A British woman swims after a cruise ship hoping to find her husband, and the story goes viral. According to Portugal police, Susan Brown claimed that after fighting with her husband on a cruise ship, they decided to annul the trip, catch a plane, and head back home – but when she was unable to locate her spouse at the airport, she decided to swim after their ship to find him.
A woman swims after a cruise ship hoping to find her husband after a lovers’ quarrel, and the story makes headlines, causing laughter and a bit of sympathy.
This weekend, a 65-year-old British woman by the name of Susan Brown, was saved by fishermen after four hours in the sea off the Portugal’s Madeira Islands coast.
Fishermen found the drenched woman, clinching to her handbag at around midnight in the Atlantic on Saturday. The sea temperature was 18 degrees Celsius (64 Fahrenheit), according to the police.
The woman was in the water hoping to catch the Marco Polo, a cruise ship, which had stopped for a day in Madeira. Mrs. Brown told police that she was aboard the vessel with her husband and they had a fight. The couple decided to shorten the little voyage and catch a plane back to England.
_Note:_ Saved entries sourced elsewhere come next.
(** C6.  After the syntax trees of a list have been added to a new
    compilation, the first [getRoot] makes, for every module definition of
    the definition map whose name is the type of no hierarchy instantiation
    anywhere in those trees, exactly one instance: one in the list of top
    instances and one among the members of the root, named after the
    definition; and the list of top instances is sorted by name. *)
Theorem getRoot_top_level trees c :
  addSyntaxTrees newCompilation trees = Some c ->
  Sorted nameLeq (topInstances (getRoot c).1) /\
  forall key definition,
    definitionMap c !! key = Some definition ->
    definitionKind definition = ModuleDeclaration ->
    (forall tree, tree ∈ trees -> definitionName definition ∉ treeInstantiationNames tree) ->
    exists i,
      instanceName i = definitionName definition /\ instanceDefinition i = key /\
      instancesOf key (topInstances (getRoot c).1) = [i] /\
      memberInstancesOf key (rootMembers (getRoot c).1) = [InstanceMember i].
Proof.
  intros Hadd.
  destruct (addSyntaxTrees_invariant trees newCompilation c Hadd eq_refl)
    as (Hfin & Hnames & Hunits).
  specialize (Hunits (List.Forall_nil _)).
  unfold getRoot. rewrite Hfin.
  destruct (addTopInstances_spec (map_to_list (definitionMap c)) [] c)
    as (c' & Hf & Hr & Hu).
  rewrite Hf. simpl.
  set (news := instantiateAll (instantiatedNames c) (nextAddr c)
                 (map_to_list (definitionMap c))) in *.
  split; [apply sortByName_Sorted |].
  intros key definition Hlook Hkind Hfree.
  assert (Htop : isTopLevel (instantiatedNames c) definition = true).
  { unfold isTopLevel. apply andb_true_iff.
    split; apply bool_decide_eq_true; [exact Hkind |].
    intros Hin. apply Hnames in Hin as [Hin | (tree & Ht & Hin)].
    - simpl in Hin. set_solver.
    - exact (Hfree tree Ht Hin). }
  destruct (instancesOf_instantiateAll (instantiatedNames c) key definition
              (map_to_list (definitionMap c)) (nextAddr c))
    as (i & Hi & Hname & Hdef); [apply NoDup_fst_map_to_list | | exact Htop |].
  { now apply elem_of_map_to_list. }
  fold news in Hi.
  exists i. split; [exact Hname |]. split; [exact Hdef |]. split.
  - apply Permutation_singleton_r.
    unfold instancesOf in *. rewrite sortByName_Permutation. now rewrite Hi.
  - rewrite Hr. unfold memberInstancesOf. rewrite filter_app.
    fold (memberInstancesOf key (rootMembers (root c))).
    fold (memberInstancesOf key (map InstanceMember news)).
    rewrite (memberInstancesOf_units key _ Hunits).
    rewrite memberInstancesOf_instances, Hi. reflexivity.
Qed.
Example nested_lookup_found :
  resolved nested_lookup "properties.age" (hit (property "age" (VInt 5))) = Ok (VInt 5).
Proof. reflexivity. Qed.

Example nested_lookup_miss :
  resolved nested_lookup "properties.age" (hit (property "tag" (VInt 5))) = Ok VNone.
Proof. reflexivity. Qed.

Example nested_lookup_failure :
  resolved nested_lookup "properties.age" (hit (VDict [("doc_id", VInt 5)])) = KeyError.
Proof. reflexivity. Qed.

(** ** The monad's equations *)

Lemma bind_Ok {A B} (m : M A) (f : A -> M B) w a :
  m = (w, Ok a) -> bind m f = (w ++ logged (f a), outcome (f a)).
Proof. intros ->. unfold bind, logged, outcome. by destruct (f a). Qed.

Lemma bind_KeyError {A B} (m : M A) (f : A -> M B) w :
  m = (w, KeyError) -> bind m f = (w, KeyError).
Proof. by intros ->. Qed.

Lemma bind_ret_l {A B} (a : A) (f : A -> M B) : bind (ret a) f = f a.
Proof. unfold bind, ret. by destruct (f a). Qed.

Lemma M_eta {A} (m : M A) : m = (logged m, outcome m).
Proof. by destruct m. Qed.

Lemma outcome_bind {A B} (m : M A) (f : A -> M B) :
  outcome (bind m f) =
  match outcome m with Ok a => outcome (f a) | KeyError => KeyError end.
Proof. destruct m as [w [a|]]; simpl; [|done]. by destruct (f a). Qed.
(** The declarative reading of a pattern, against which [ends] is
    checked: [rmatch r i j] when [r] matches the text from position [i]
    to position [j]. *)
Inductive rmatch : regex -> nat -> nat -> Prop :=
| MEps i : rmatch Eps i i
| MChr c d i :
    nth_error s i = Some d -> chr_eqb ic c d = true ->
    rmatch (Chr c) i (S i)
| MAny d i :
    nth_error s i = Some d -> Ascii.eqb d newline = false ->
    rmatch Any i (S i)
| MBol : rmatch Bol 0 0
| MEol i : at_end i = true -> rmatch Eol i i
| MCat r1 r2 i j k :
    rmatch r1 i j -> rmatch r2 j k -> rmatch (Cat r1 r2) i k
| MAltL r1 r2 i j : rmatch r1 i j -> rmatch (Alt r1 r2) i j
| MAltR r1 r2 i j : rmatch r2 i j -> rmatch (Alt r1 r2) i j
| MStarNil r1 i : rmatch (Star r1) i i
| MStarCons r1 i j k :
    rmatch r1 i j -> rmatch (Star r1) j k -> rmatch (Star r1) i k.

End Matching.

(** [chain step m p k]: [k] is reached from [p] by [m] steps, each to a
    later position. *)
Inductive chain (step : nat -> list nat) : nat -> nat -> nat -> Prop :=
| ChainNil p : chain step 0 p p
| ChainCons m p q k :
    In q (step p) -> (p < q)%nat -> chain step m q k ->
    chain step (S m) p k.

(** *** Parsing *)

(** What a quantifier may follow: a plain item can be repeated, an
    assertion ([^], [$]) or an already quantified item cannot. *)
Inductive ikind : Type := KAtom | KAssert | KRepeat.

(** One open group: the alternatives closed so far and the items of the
    current alternative, most recent first. *)
Record frame : Type := Frame {
  alts : list regex;
  cur : list (regex * ikind)
}.

Definition empty_frame : frame := Frame [] [].

Definition mk_cat (l : list regex) : regex := fold_right Cat Eps l.

Definition close_branch (f : frame) : regex := mk_cat (rev (map fst (cur f))).

Definition close_frame (f : frame) : regex :=
  fold_right Alt (close_branch f) (alts f).

Definition push (r : regex) (k : ikind) (f : frame) : frame :=
  Frame (alts f) ((r, k) :: cur f).

Definition quantify (c : ascii) (r : regex) : regex :=
  if Ascii.eqb c "*" then Star r
  else if Ascii.eqb c "+" then Cat r (Star r)
  else Alt r Eps.

Definition is_alnum (c : ascii) : bool :=
  let n := nat_of_ascii c in
  ((48 <=? n) && (n <=? 57) || (65 <=? n) && (n <=? 90) ||
   (97 <=? n) && (n <=? 122))%nat.

Definition is_ascii (c : ascii) : bool := (nat_of_ascii c <? 128)%nat.

(** The characters with a meaning of their own in a pattern. *)
Definition is_special (c : ascii) : bool :=
  existsb (Ascii.eqb c)
    (list_ascii_of_string ".^$*+?{}[]\|()").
However, while at Funchal airport, she lost sight of her spouse and assumed he had returned to the cruise ship. The woman said she was “feeling desperate,” which is why she jumped into the ocean and swam as if her marriage depended on it. Felix Marques, the harbor captain at Madeira’s Funchal port, said:
“She said she had tried to swim out to the ship from an area by the seaside airport when she saw it sailing out of Funchal in the evening, thinking that her husband might have been on board.”
As it turned out, the husband was never on the ship, as planned, he boarded a plane and landed back home in Bristol, England. It appears that he was not worried that his wife was not on the flight with him.
The woman was rushed to a hospital with advanced hypothermia and was later moved to a psychiatric ward – there is no word on the husband or the status of her marriage.